1. Tonight or Never : le style à la française rebiffe Hollywood
Dès 1930, le producteur des United Artists Samuel Goldwyn propose à Gabrielle Chanel de venir habiller ses actrices. Ce projet inédit est l’occasion pour le magnat d’Hollywood de faire de ses stars des icônes de la mode. Sa collaboration avec Mademoiselle prend forme avec Tonight or Never (1931), où l’actrice Gloria Swanson porte des robes Chanel spécialement conçues pour le film. Si la créatrice française prend alors conscience du lien primordial qui unie couture et photogénie, les critiques n’apprécient pas son style épuré, le jugeant trop simple pour les comédiennes ardentes d’Hollywood. Chanel quitte alors le sol américain, mais sa carrière au cinéma est lancée.
2. Le Quai des Brumes: Pas besoin de robe pour faire du cinéma!
De retour en France, trois projets d’envergure l’attendent : elle doit habiller le personnage féminin du film de Marcel Carné, mais aussi collaborer avec Jean Renoir pour La Marseillaise (1938), La Bête Humaine (1938) et La Règle du Jeu (1939). Alors que Michèle Morgan fait appel à la créatrice pour Le Quai des Brumes, Gabrielle Chanel déclare : “Un film comme celui-là n’a pas besoin de robe ; un imperméable, un béret, voilà tout !”. La démarche féline de l’actrice, qui joue ici aux côtés de Jean Gabin, les mains dans les poches, est facilitée par la souplesse de l’imperméable, son regard rehaussé par le béret qui le surplombe.

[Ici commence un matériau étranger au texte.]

Lemma classic_lacks (categories : list string) :
  lacks_required categories \/ ~ lacks_required categories.
Proof.
  destruct (forallb (fun c => mem c categories) REQUIRED_CATEGORIES) eqn:E.
  - right. now apply required_all_iff.
  - left. destruct (existsb (fun c => negb (mem c categories))
                      REQUIRED_CATEGORIES) eqn:Ex.
    + apply existsb_exists in Ex. destruct Ex as (c & Hin & Hc).
      exists c. split; [ exact Hin |]. apply mem_not_In.
      now apply negb_true_iff.
    + exfalso. rewrite <- not_true_iff_false in E. apply E.
      apply forallb_forall. intros c Hin.
      destruct (mem c categories) eqn:Em; [ reflexivity |].
      rewrite <- not_true_iff_false in Ex. exfalso. apply Ex.
      apply existsb_exists. exists c. now rewrite Em.
Qed.

Lemma sorted_missing (categories : list string) :
  sorted (filter (fun c => negb (mem c categories)) REQUIRED_CATEGORIES)
  = filter (fun c => negb (mem c categories)) required_in_order.
Proof.
  unfold REQUIRED_CATEGORIES, required_in_order. cbn [filter].
  destruct (mem "coverPhoto" categories),
    (mem "characteristicHeatExchanger" categories),
    (mem "characteristicOpeningStructure" categories); reflexivity.
Qed.

Lemma zip3_length {A B C : Type} (xs : list A) :
  forall (ys : list B) (zs : list C),
    List.length (zip3 xs ys zs)
    = Nat.min (List.length xs) (Nat.min (List.length ys) (List.length zs)).
Proof.
  induction xs as [| x xs IH]; intros [| y ys] [| z zs];
    cbn [zip3 List.length]; try lia.
  rewrite IH. lia.
Qed.

Lemma split_hyphen_head (s : string) :
  forall acc,
    exists p,
      hd "" (Str.split_go "-" 0 acc s) = (acc ++ p)%string
      /\ has_char "-" p = false
      /\ (s = p \/ exists rest, s = (p ++ "-" ++ rest)%string).
Proof.
  induction s as [| c s IH]; intros acc; cbn [Str.split_go].
  - exists ""%string. cbn [hd]. split; [| split; [ reflexivity | now left ] ].
    clear. induction acc as [| a acc IHa]; cbn; congruence.
  - cbn [String.prefix]. destruct (ascii_dec "-" c) as [<- | Hc].
    + destruct s; cbn [String.prefix hd];
        (exists ""%string; split;
         [ clear; induction acc as [| a acc IHa]; cbn; congruence
         | split; [ reflexivity | right; eexists; reflexivity ] ]).
    + destruct (IH (acc ++ String c "")%string) as (p & Hh & Hp & Hs).
      exists (String c p). split; [| split ].
      * rewrite Hh. clear. induction acc as [| a acc IHa]; cbn; congruence.
      * cbn [has_char]. rewrite Hp, orb_false_r.
        apply Ascii.eqb_neq. congruence.
      * destruct Hs as [-> | [rest ->]]; [ now left |].
        right. exists rest. reflexivity.
Qed.

Section EndpointFacts.

Context `{Repr}.

Variable get_object : string -> string + list Byte.byte.
Variable loads : list Byte.byte -> option input_obj.
Variable dumps : dict -> list Byte.byte.

(** X13. [convert] turns a request down before it fetches anything
    exactly when the number of images differs from both the number of
    categories and the number of notes, or when one of the three required
    categories is not among the categories sent.  The answer is then a 400
    whose detail is the count message in the first case and otherwise
    names the missing categories in alphabetical order.  In every other
    case the first thing it does is fetch the key from S3. *)
Theorem convert_checks_first (delete_object : string -> option string)
    (json_key : string) (pdf : list Byte.byte)
    (images : list (list Byte.byte)) (categories notes : list string) :
  ((count_mismatch images categories notes \/ lacks_required categories)
   <-> s3_calls (convert get_object loads dumps delete_object json_key pdf
                   images categories notes) = [])
  /\ (count_mismatch images categories notes ->
      convert get_object loads dumps delete_object json_key pdf images
        categories notes
      = {| ending_of :=
             HTTPException 400 "Number of images and categories must match.";
           s3_calls := []; printed := [] |})
  /\ (~ count_mismatch images categories notes ->
      lacks_required categories ->
      convert get_object loads dumps delete_object json_key pdf images
        categories notes
      = {| ending_of :=
             HTTPException 400
               ("Missing required image categories: "
                ++ String.concat ", "
                     (filter (fun c => negb (mem c categories))
                        required_in_order));
           s3_calls := []; printed := [] |})
  /\ (~ count_mismatch images categories notes ->
      ~ lacks_required categories ->
      exists rest,
        s3_calls (convert get_object loads dumps delete_object json_key pdf
                    images categories notes)
        = GetObject json_key :: rest).
Proof.
  assert (Hcm : negb (Nat.eqb (List.length images) (List.length categories))
                && negb (Nat.eqb (List.length images) (List.length notes))
                = true
                <-> count_mismatch images categories notes).
  { unfold count_mismatch. rewrite andb_true_iff, !negb_true_iff.
    now rewrite !Nat.eqb_neq. }
  pose proof (required_all_iff categories) as Hreq.
  unfold convert. rewrite sorted_missing.
  destruct (negb (Nat.eqb (List.length images) (List.length categories))
            && negb (Nat.eqb (List.length images) (List.length notes))).
  { assert (Hc : count_mismatch images categories notes) by now apply Hcm.
    cbn [s3_calls]. repeat split; auto; tauto. }
  assert (Hc : ~ count_mismatch images categories notes).
  { intros Hc. apply Hcm in Hc. discriminate. }
  destruct (forallb (fun c => mem c categories) REQUIRED_CATEGORIES).
  2:{ assert (Hl : lacks_required categories).
      { destruct (classic_lacks categories) as [Hl | Hl]; [ exact Hl |].
        apply Hreq in Hl. discriminate. }
      cbn [negb s3_calls]. repeat split; auto; tauto. }
  assert (Hl : ~ lacks_required categories) by now apply Hreq.
  cbn [negb].
  assert (Hfetch : exists rest,
             s3_calls
               (match get_object json_key with
                | inl e =>
                    {| ending_of :=
                         HTTPException 500
                           ("Failed to download JSON from S3: " ++ e);
                       s3_calls := [GetObject json_key]; printed := [] |}
                | inr raw_json_bytes =>
                    match loads raw_json_bytes with
                    | None =>
                        {| ending_of :=
                             HTTPException 400
                               "Invalid JSON content in S3 object.";
                           s3_calls := [GetObject json_key]; printed := [] |}
                    | Some input =>
                        match transform_json input pdf
                                (images_meta images categories notes) with
                        | Raise e =>
                            {| ending_of := Uncaught e;
                               s3_calls := [GetObject json_key];
                               printed := [] |}
                        | Ok result_dict =>
                            {| ending_of :=
                                 StreamingResponse (dumps result_dict)
                                   "application/json"
                                   ("attachment; filename=" ++ dquote
                                    ++ nth 0 (Str.split "-" json_key) ""
                                    ++ ".json" ++ dquote);
                               s3_calls :=
                                 [GetObject json_key; DeleteObject json_key];
                               printed :=
                                 match delete_object json_key with
                                 | Some e =>
                                     [("Failed to delete original JSON from S3 ("
                                       ++ json_key ++ "): " ++ e)%string]
                                 | None => []
                                 end |}
                        end
                    end
                end) = GetObject json_key :: rest).
  { destruct (get_object json_key) as [e | raw]; [ now eexists |].
    destruct (loads raw) as [input |]; [| now eexists ].
    destruct (transform_json _ _ _); now eexists. }
  destruct Hfetch as [rest Hrest].
  split; [| split; [ tauto | split; [ tauto | intros _ _; eauto ] ] ].
  cbv zeta. rewrite Hrest. split; [ tauto | discriminate ].
Qed.
(** * Shenandoah heap region counters

    A shallow embedding of
    [src/hotspot/share/gc/shenandoah/shenandoahHeapRegionCounters.cpp]:
    the status encoder ([encode_phase], [get_generation_shift],
    [encode_heap_status]), the per-region data word built in the loop of
    [ShenandoahHeapRegionCounters::update], the constructor and [update]
    itself, with the perf counters and the log file as explicit state. *)

From Stdlib Require Import ZArith Lia Bool String.
From stdpp Require Import base list.

Local Open Scope Z_scope.

(** ** Outcomes of VM code

    HotSpot code either returns or takes the VM down.  [assert] is compiled
    only into debug builds, [ShouldNotReachHere] into every build.  The other
    faults stand for behaviour the C++ standard leaves undefined and for a
    loop that never exits. *)

Inductive fault : Type :=
  | AssertFailed (msg : string)
  | ShouldNotReachHere
  | NullPointer
  | OutOfBounds
  | DivideByZero
  | Diverges.

Inductive outcome (A : Type) : Type :=
  | Ret (a : A)
  | Abort (f : fault).
Arguments Ret {A} a.
Arguments Abort {A} f.

#[global] Instance outcome_ret : MRet outcome := @Ret.
#[global] Instance outcome_bind : MBind outcome := fun A B k m =>
  match m with
  | Ret a => k a
  | Abort f => Abort f
  end.

Inductive build : Type := Debug | Product.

L’élégance dite masculine de Coco Chanel trouve ici sa parfaite incarnation, entre présence mystérieuse et pouvoir de séduction.
3. L'Ascenseur pour l'échafaud ou les débuts de la Nouvelle Vague
Ascenseur pour l’échafaud est la deuxième collaboration entre Louis Malle, Gabrielle Chanel et Jeanne Moreau. Après avoir réalisé Les Amants (1958), le trio signe un long-métrage aujourd’hui considéré comme un pionnier de la Nouvelle Vague. Le tailleur en tweed caractéristique de la maison Chanel, symbole de modernité, de mouvement et de libération de la femme, semble convenir parfaitement à la nouvelle esthétique du cinéma français. Sur les notes languissantes de Miles Davis –qui signe la bande-originale du film–, Jeanne Moreau défile dans les rues de Paris, sans nouvelle de son amant. En plus de marquer l’histoire du cinéma, le film scelle notamment l’amitié entre Gabrielle Chanel et l’actrice, dont on se rappelle encore aujourd’hui l’élégance, à l’écran comme à la ville.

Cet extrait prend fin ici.